Propos recueillis par Jérémy André (à Hongkong)
Publié le 18/03/2021 à 09h00 – Modifié le 18/03/2021 à 10h06
Trente ans après la disparition de l’Union soviétique, sommes-nous entrés dans l’ère d’une nouvelle guerre froide, qui opposerait cette fois-ci des États-Unis surpuissants mais déclinants à une Chine ambitieuse et totalitaire ? Donald Trump s’est effacé mais son successeur, Joe Biden, a repris, quasiment mot pour mot mais l’agressivité en moins, le discours de son prédécesseur sur la nécessité de contenir la superpuissance asiatique. Le diplomate singapourien Kishore Mahbubani, universitaire de renom, ancien ambassadeur de son pays aux Nations unies, théorise depuis longtemps les conséquences de l’essor de l’Asie qu’il a prédit avec justesse, et du déclin relatif de l’occident.Dans son nouveau livre, “le jour où la Chine va gagner, dont le Point publie les bonnes feuilles, il juge vaines et dangereuses les tentatives américaines d’entraver l’émergence de la Chine comme nouveau numéro 1 mondial. Il souligne que l’Europe a un rôle clé à jouer pour empêcher la rivalité des deux géants de devenir une confrontation dévastatrice. Une ode au multilatéralisme qui détonne dans le monde de la “realpolitik” qui est le nôtre. Peut-être nous offre-t-il la solution d’une nouvelle coexistence.
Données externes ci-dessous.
(** The oracle module of the caller on the request, and the budget that the child gets. *)
Definition child_budget (ctx : Context) (child_method : CowGrpcMethod) (metadata : M) : result Context Status :=
  let '(child, r) := oracle_before_child_rpc internal type_name (MkOracle ctx) child_method (Extensions.new masa_value) metadata in
  result_map (λ _, child_context ctx child) r.

(** The budget and the plan with which the call at a path arrives: of the call at each step and
    position from the caller down. *)
Fixpoint arrive (ctx : Context) (p : ExecutionPlan) (path : list (nat * nat)) : option (Context * ExecutionPlan) :=
  match path with
  | [] => Some (ctx, p)
  | (i, j) :: path =>
      step ← child_steps p !! i;
      c ← step !! j;
      metadata ← result_ok (inject_headers c fresh);
      ctx ← result_ok (child_budget ctx (method_of (target c)) metadata);
      received ← result_ok (from_metadata metadata);
      p ← received;
      arrive ctx p path
  end.

(** ** What the deadlines should be *)

Fixpoint plan_at (p : ExecutionPlan) (path : list (nat * nat)) : option ExecutionPlan :=
  match path with
  | [] => Some p
  | (i, j) :: path => step ← child_steps p !! i; c ← step !! j; plan_at (plan c) path
  end.

(** What the caller is estimated to do after a step. *)
Definition after_step (p : ExecutionPlan) (i : nat) : Z :=
  local_work_us p + sum_Z (map step_work (drop (S i) (child_steps p))).

(** When the request completes if the call at the path completes at [t] and everything that
    follows takes its estimate. *)
Fixpoint completes (p : ExecutionPlan) (path : list (nat * nat)) (t : Z) : Z :=
  match path with
  | [] => t
  | (i, j) :: path =>
      match child_steps p !! i ≫= lookup j with Some c => completes (plan c) path t + after_step p i | None => t end
  end.

(** What the callers above the last are estimated to do after their calls on the path. *)
Fixpoint carried (p : ExecutionPlan) (path : list (nat * nat)) : Z :=
  match path with
  | (i, j) :: (_ :: _) as path =>
      after_step p i + match child_steps p !! i ≫= lookup j with Some c => carried (plan c) path | None => 0%Z end
  | _ => 0%Z
  end.

(** [to_str] accepts visible ASCII. *)
Context (to_str_visible : ∀ v, Forall visible_ascii v → meta_to_str (M:=M) v = Ok v).

Lemma visible_header v : Forall visible_ascii v → Forall header_byte v.
Proof. intros H. eapply Forall_impl; [exact H|]. intros b. unfold visible_ascii, header_byte. lia. Qed.

Lemma digits_visible n : (0 ≤ n)%Z → Forall visible_ascii (to_string n).
Proof. intros Hn. eapply Forall_impl; [by apply to_string_digits|]. intros b. unfold digit, visible_ascii. lia. Qed.

Lemma insert_u64 md key n : (0 ≤ n)%Z → insert_u64_header md key n = Ok (meta_insert md key (to_string n)).
Proof. intros Hn. unfold insert_u64_header. by rewrite ascii_value_law by (apply visible_header, digits_visible, Hn). Qed.

(** The headers of a call are what is read of them. *)
Lemma call_headers c child_method :
  is_u64 (child_work_us (hint c)) → is_u64 (remaining_after_us (hint c)) → ascii_names (plan c) →
  ∃ md, inject_headers c fresh = Ok md ∧
    read_u64_header internal md ORACLE_CHILD_WORK_US_HEADER child_method = Ok (child_work_us (hint c)) ∧
    read_u64_header internal md ORACLE_REMAINING_AFTER_US_HEADER child_method = Ok (remaining_after_us (hint c)) ∧
    from_metadata md = Ok (Some (plan c)).
Proof.
  intros Hw Hr Hn. destruct (json_law (plan c)) as (s & Hto & Hfrom & Hs). specialize (Hs Hn).
  unfold inject_headers, inject_hint. rewrite insert_u64 by apply Hw. cbn [result_and_then]. rewrite insert_u64 by apply Hr.
  cbn [result_and_then]. unfold inject_plan. rewrite Hto, ascii_value_law by by apply visible_header. eexists. split; [done|].
  assert (Hhw : Forall header_byte (to_string (child_work_us (hint c)))) by apply visible_header, digits_visible, Hw.
  assert (Hhr : Forall header_byte (to_string (remaining_after_us (hint c)))) by apply visible_header, digits_visible, Hr.
  split_and!.
  - apply read_u64_written; [done| |done]. rewrite meta_get_insert_ne by done. rewrite meta_get_insert_ne by done. by apply meta_get_insert.
  - apply read_u64_written; [done| |done]. rewrite meta_get_insert_ne by done. by apply meta_get_insert.
  - unfold from_metadata. rewrite meta_get_insert by by apply visible_header. by rewrite to_str_visible, Hfrom.
Qed.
Le Point: n’est-il pas prématuré d’affirmer que la Chine a déjà gagné?
Kishore Mahububani: Il est en effet trop tôt pour dire qui l’emportera, de la Chine ou des États-Unis. Mais il n’est pas trop tôt pour affirmer que la Chine peut gagner. Pour les Américains , habitués à toujours triompher, l’idée qu’ils puissent perdre est inconcevable. Pourtant, il est évident qu’un pays comme les États-Unis, qui n’a pas 250 ans ,peut être vaincu par une civilisation qui a 4000 ans.
Vous-même souhaitez-vous la victoire chinoise ?
- Mon travail consiste à être un analyste neutre, rationnel et objectif. Je ne formule pas un souhait mais une prédiction. La Chine a déjà émergé comme la deuxième économie du monde. Je prédis avec une certaine confiance qu’elle deviendra la première d’ici dix à quinze ans. Il n’y a rien que nous puissions faire pour arrêter son retour en force. Elle a été numéro un durant dix huit des vingt dernières siècles. Qu’elle le redevienne constitue un développement parfaitement naturel. Ceux qui, aux États-Unis et dans le reste de l’Occident versent dans la pensée magique en croyant qu’elle peut être stoppée ne comprennent pas la longue Histoire.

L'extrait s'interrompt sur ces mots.